BEGIN RECORDS

(** * UnleashedJS C runtime (ujs.c): the reference-counted JSObject handle

    A shallow embedding of [src/handlers/unleashedjs/ujs.c]: the C heap
    with [malloc] and [free], the [JSObject] structure and its four
    operations, the demo routine, the arithmetic dispatcher and the
    cycle-counter reader, followed by the properties of that code. *)

From Stdlib Require Import ZArith NArith Lia Strings.Byte Strings.String PrimFloat.
From Stdlib Require Import FloatOps FloatAxioms.
From stdpp Require Import base gmap list.

(** ** Machine integers *)

(** [int] is 32 bits wide, in two's complement.  ISO C leaves the overflow
    of [obj->ref_count++] undefined; the targets this file is built for
    (GCC or Clang on x86_64 and arm64) wrap around, which is written out
    here. *)
Definition INT_MAX : Z := 2 ^ 31 - 1.
Definition INT_MIN : Z := - 2 ^ 31.
Definition wrap_int (z : Z) : Z := ((z + 2 ^ 31) mod 2 ^ 32 - 2 ^ 31)%Z.
Definition in_int (z : Z) : Prop := (INT_MIN <= z <= INT_MAX)%Z.

(** [uint32_t] and [uint64_t]. *)
Definition wrap_uint32 (z : Z) : Z := (z mod 2 ^ 32)%Z.
Definition wrap_uint64 (z : Z) : Z := (z mod 2 ^ 64)%Z.

(** ** Pointers, blocks and the heap *)

Abbreviation loc := positive (only parsing).

(** A pointer is null, the address of a heap block, or the address of a
    string literal of the program (static storage), given by its
    characters. *)
Inductive ptr : Type :=
  | NULL
  | HeapPtr (l : loc)
  | StrLit (s : list byte).

Definition is_null (p : ptr) : bool :=
  match p with NULL => true | _ => false end.

(** [typedef struct { int ref_count; char* data; size_t size; } JSObject;]
    A field of a freshly allocated structure is indeterminate until it is
    assigned: [None]. *)
Record JSObject : Type := mkJSObject {
  ref_count : option Z;
  data : option ptr;
  size : option Z
}.

Definition set_ref_count (v : Z) (o : JSObject) : JSObject :=
  mkJSObject (Some v) (data o) (size o).
Definition set_data (v : ptr) (o : JSObject) : JSObject :=
  mkJSObject (ref_count o) (Some v) (size o).
Definition set_size (v : Z) (o : JSObject) : JSObject :=
  mkJSObject (ref_count o) (data o) (Some v).

(** A heap block holds a [JSObject] or an array of [char]; a cell of a
    fresh array is indeterminate ([None]) until it is written. *)
Inductive block : Type :=
  | BObj (o : JSObject)
  | BBytes (cells : list (option byte)).

(** The memory: the allocated blocks, and the coming answers of the
    allocator ([false]: the next [malloc] returns a null pointer; an
    exhausted list means success). *)
Record state : Type := mkState {
  heap : gmap positive block;
  oracle : list bool
}.

(** ** Runs: result, final memory and history *)

(** What [malloc] is asked for: [sizeof(JSObject)] or a number of bytes. *)
Inductive request : Type :=
  | ReqJSObject
  | ReqBytes (n : Z).

Inductive call : Type :=
  | CallCreate (s : list byte)
  | CallRetain (obj : ptr)
  | CallRelease (obj : ptr)
  | CallGetData (obj : ptr).

(** The history of a run, in program order: the handle operations entered
    and the calls made to the allocator with their answer. *)
Inductive event : Type :=
  | EvCall (c : call)
  | EvMalloc (r : request) (p : ptr)
  | EvFree (p : ptr).

(** Behaviours C leaves undefined and this code can reach. *)
Inductive ub : Type :=
  | BadDeref (p : ptr)
  | UninitRead (p : ptr)
  | BadFree (p : ptr)
  | OutOfBounds.

Inductive outcome (A : Type) : Type :=
  | Ok (a : A) (st : state) (tr : list event)
  | Undefined (u : ub).
Arguments Ok {A} a st tr.
Arguments Undefined {A} u.

Definition M (A : Type) : Type := state -> outcome A.

Definition ret {A} (a : A) : M A := fun st => Ok a st [].

Definition bind {A B} (m : M A) (f : A -> M B) : M B := fun st =>
  match m st with
  | Ok a st1 t1 =>
      match f a st1 with
      | Ok b st2 t2 => Ok b st2 (t1 ++ t2)
      | Undefined u => Undefined u
      end
  | Undefined u => Undefined u
  end.

Definition undefined {A} (u : ub) : M A := fun _ => Undefined u.

Definition emit (e : event) : M unit := fun st => Ok tt st [e].

Declare Scope run_scope.
Delimit Scope run_scope with run.
Notation "x <- m ;; k" := (bind m (fun x => k))
  (at level 100, m at next level, right associativity) : run_scope.
Notation "m ;; k" := (bind m (fun _ => k))
  (at level 100, right associativity) : run_scope.
Local Open Scope run_scope.

(** ** The allocator *)

Definition fresh_block (r : request) : block :=
  match r with
  | ReqJSObject => BObj (mkJSObject None None None)
  | ReqBytes n => BBytes (replicate (Z.to_nat n) None)
  end.

Definition malloc (r : request) : M ptr := fun st =>
  if hd true (oracle st) then
    let l := fresh (dom (heap st)) in
    Ok (HeapPtr l)
       (mkState (<[l := fresh_block r]> (heap st)) (tail (oracle st)))
       [EvMalloc r (HeapPtr l)]
  else
    Ok NULL (mkState (heap st) (tail (oracle st))) [EvMalloc r NULL].

(** [free(NULL)] does nothing; freeing anything but a live heap block is
    undefined. *)
Definition free (p : ptr) : M unit := fun st =>
  match p with
  | NULL => Ok tt st [EvFree NULL]
  | HeapPtr l =>
      match heap st !! l with
      | Some _ => Ok tt (mkState (delete l (heap st)) (oracle st)) [EvFree p]
      | None => Undefined (BadFree p)
      end
  | StrLit _ => Undefined (BadFree p)
  end.

(** ** Access to the structure through a [JSObject*] *)

Definition load_obj (p : ptr) : M JSObject := fun st =>
  match p with
  | HeapPtr l =>
      match heap st !! l with
      | Some (BObj o) => Ok o st []
      | _ => Undefined (BadDeref p)
      end
  | _ => Undefined (BadDeref p)
  end.

Definition store_obj (p : ptr) (o : JSObject) : M unit := fun st =>
  match p with
  | HeapPtr l =>
      match heap st !! l with
      | Some (BObj _) =>
          Ok tt (mkState (<[l := BObj o]> (heap st)) (oracle st)) []
      | _ => Undefined (BadDeref p)
      end
  | _ => Undefined (BadDeref p)
  end.

Definition load_field {A} (f : JSObject -> option A) (p : ptr) : M A :=
  o <- load_obj p ;;
  match f o with
  | Some v => ret v
  | None => undefined (UninitRead p)
  end.

Definition store_field (upd : JSObject -> JSObject) (p : ptr) : M unit :=
  o <- load_obj p ;; store_obj p (upd o).

Definition load_ref_count : ptr -> M Z := load_field ref_count.
Definition load_data : ptr -> M ptr := load_field data.
Definition load_size : ptr -> M Z := load_field size.
Definition store_ref_count (p : ptr) (v : Z) : M unit :=
  store_field (set_ref_count v) p.
Definition store_data (p : ptr) (v : ptr) : M unit :=
  store_field (set_data v) p.
Definition store_size (p : ptr) (v : Z) : M unit :=
  store_field (set_size v) p.

(** ** C strings *)

(** The argument of [strlen] and [strcpy] is the caller's array, from the
    address passed on.  [strlen] counts the characters before the first
    zero byte; running off the array is undefined. *)
Fixpoint c_strlen (s : list byte) : option Z :=
  match s with
  | [] => None
  | b :: r => if Byte.eqb b x00 then Some 0%Z else Z.succ <$> c_strlen r
  end.

Definition strlen (s : list byte) : M Z :=
  match c_strlen s with
  | Some n => ret n
  | None => undefined OutOfBounds
  end.

(** [strcpy] copies the characters up to and including the terminator. *)
Definition strcpy (dst : ptr) (src : list byte) : M unit :=
  n <- strlen src ;;
  fun st =>
    match dst with
    | HeapPtr l =>
        match heap st !! l with
        | Some (BBytes cells) =>
            if (n + 1 <=? Z.of_nat (length cells))%Z then
              Ok tt
                 (mkState
                    (<[l := BBytes ((Some <$> take (Z.to_nat (n + 1)) src)
                                      ++ drop (Z.to_nat (n + 1)) cells)]>
                       (heap st))
                    (oracle st))
                 []
            else Undefined OutOfBounds
        | _ => Undefined (BadDeref dst)
        end
    | _ => Undefined (BadDeref dst)
    end.

(** The array a caller passes for the byte sequence [d]: [d] followed by
    the terminator. *)
Definition c_string (d : list byte) : list byte := d ++ [x00].

(** The characters of [d] before its first zero byte. *)
Fixpoint until_nul (d : list byte) : list byte :=
  match d with
  | [] => []
  | b :: r => if Byte.eqb b x00 then [] else b :: until_nul r
  end.

Definition nul_free (d : list byte) : Prop := x00 ∉ d.

(** Reading the string stored in an array of cells: the characters before
    the first zero; nothing when an indeterminate cell or the end of the
    array comes first. *)
Fixpoint read_cells (cells : list (option byte)) : option (list byte) :=
  match cells with
  | Some b :: r =>
      if Byte.eqb b x00 then Some [] else cons b <$> read_cells r
  | _ => None
  end.

(** The string a [const char*] points to in a memory. *)
Definition c_str (st : state) (p : ptr) : option (list byte) :=
  match p with
  | NULL => None
  | HeapPtr l =>
      match heap st !! l with
      | Some (BBytes cells) => read_cells cells
      | _ => None
      end
  | StrLit s => read_cells (Some <$> c_string s)
  end.

(** ** The four operations *)

Definition create_js_object (data : list byte) : M ptr :=
  emit (EvCall (CallCreate data)) ;;
  obj <- malloc ReqJSObject ;;
  if is_null obj then ret NULL
  else
    store_ref_count obj 1 ;;
    len <- strlen data ;;
    store_size obj (len + 1) ;;
    sz <- load_size obj ;;
    buf <- malloc (ReqBytes sz) ;;
    store_data obj buf ;;
    d <- load_data obj ;;
    (if is_null d then ret tt else strcpy d data) ;;
    ret obj.

Definition retain_js_object (obj : ptr) : M unit :=
  emit (EvCall (CallRetain obj)) ;;
  if is_null obj then ret tt
  else
    c <- load_ref_count obj ;;
    store_ref_count obj (wrap_int (c + 1)).

Definition release_js_object (obj : ptr) : M unit :=
  emit (EvCall (CallRelease obj)) ;;
  if is_null obj then ret tt
  else
    c <- load_ref_count obj ;;
    store_ref_count obj (wrap_int (c - 1)) ;;
    c' <- load_ref_count obj ;;
    if (c' =? 0)%Z then
      d <- load_data obj ;;
      free d ;;
      free obj
    else ret tt.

END RECORDS

▶ _TASK TO COMPLETE_
Look above for the line with "(** The characters"; retype exactly that line, every line after it up to the line with "obj <- malloc ReqJSObject ;;", and that line too, nothing else.

▶ _TASK ANSWER_
(** The characters of [d] before its first zero byte. *)
Fixpoint until_nul (d : list byte) : list byte :=
  match d with
  | [] => []
  | b :: r => if Byte.eqb b x00 then [] else b :: until_nul r
  end.

Definition nul_free (d : list byte) : Prop := x00 ∉ d.

(** Reading the string stored in an array of cells: the characters before
    the first zero; nothing when an indeterminate cell or the end of the
    array comes first. *)
Fixpoint read_cells (cells : list (option byte)) : option (list byte) :=
  match cells with
  | Some b :: r =>
      if Byte.eqb b x00 then Some [] else cons b <$> read_cells r
  | _ => None
  end.

(** The string a [const char*] points to in a memory. *)
Definition c_str (st : state) (p : ptr) : option (list byte) :=
  match p with
  | NULL => None
  | HeapPtr l =>
      match heap st !! l with
      | Some (BBytes cells) => read_cells cells
      | _ => None
      end
  | StrLit s => read_cells (Some <$> c_string s)
  end.

(** ** The four operations *)

Definition create_js_object (data : list byte) : M ptr :=
  emit (EvCall (CallCreate data)) ;;
  obj <- malloc ReqJSObject ;;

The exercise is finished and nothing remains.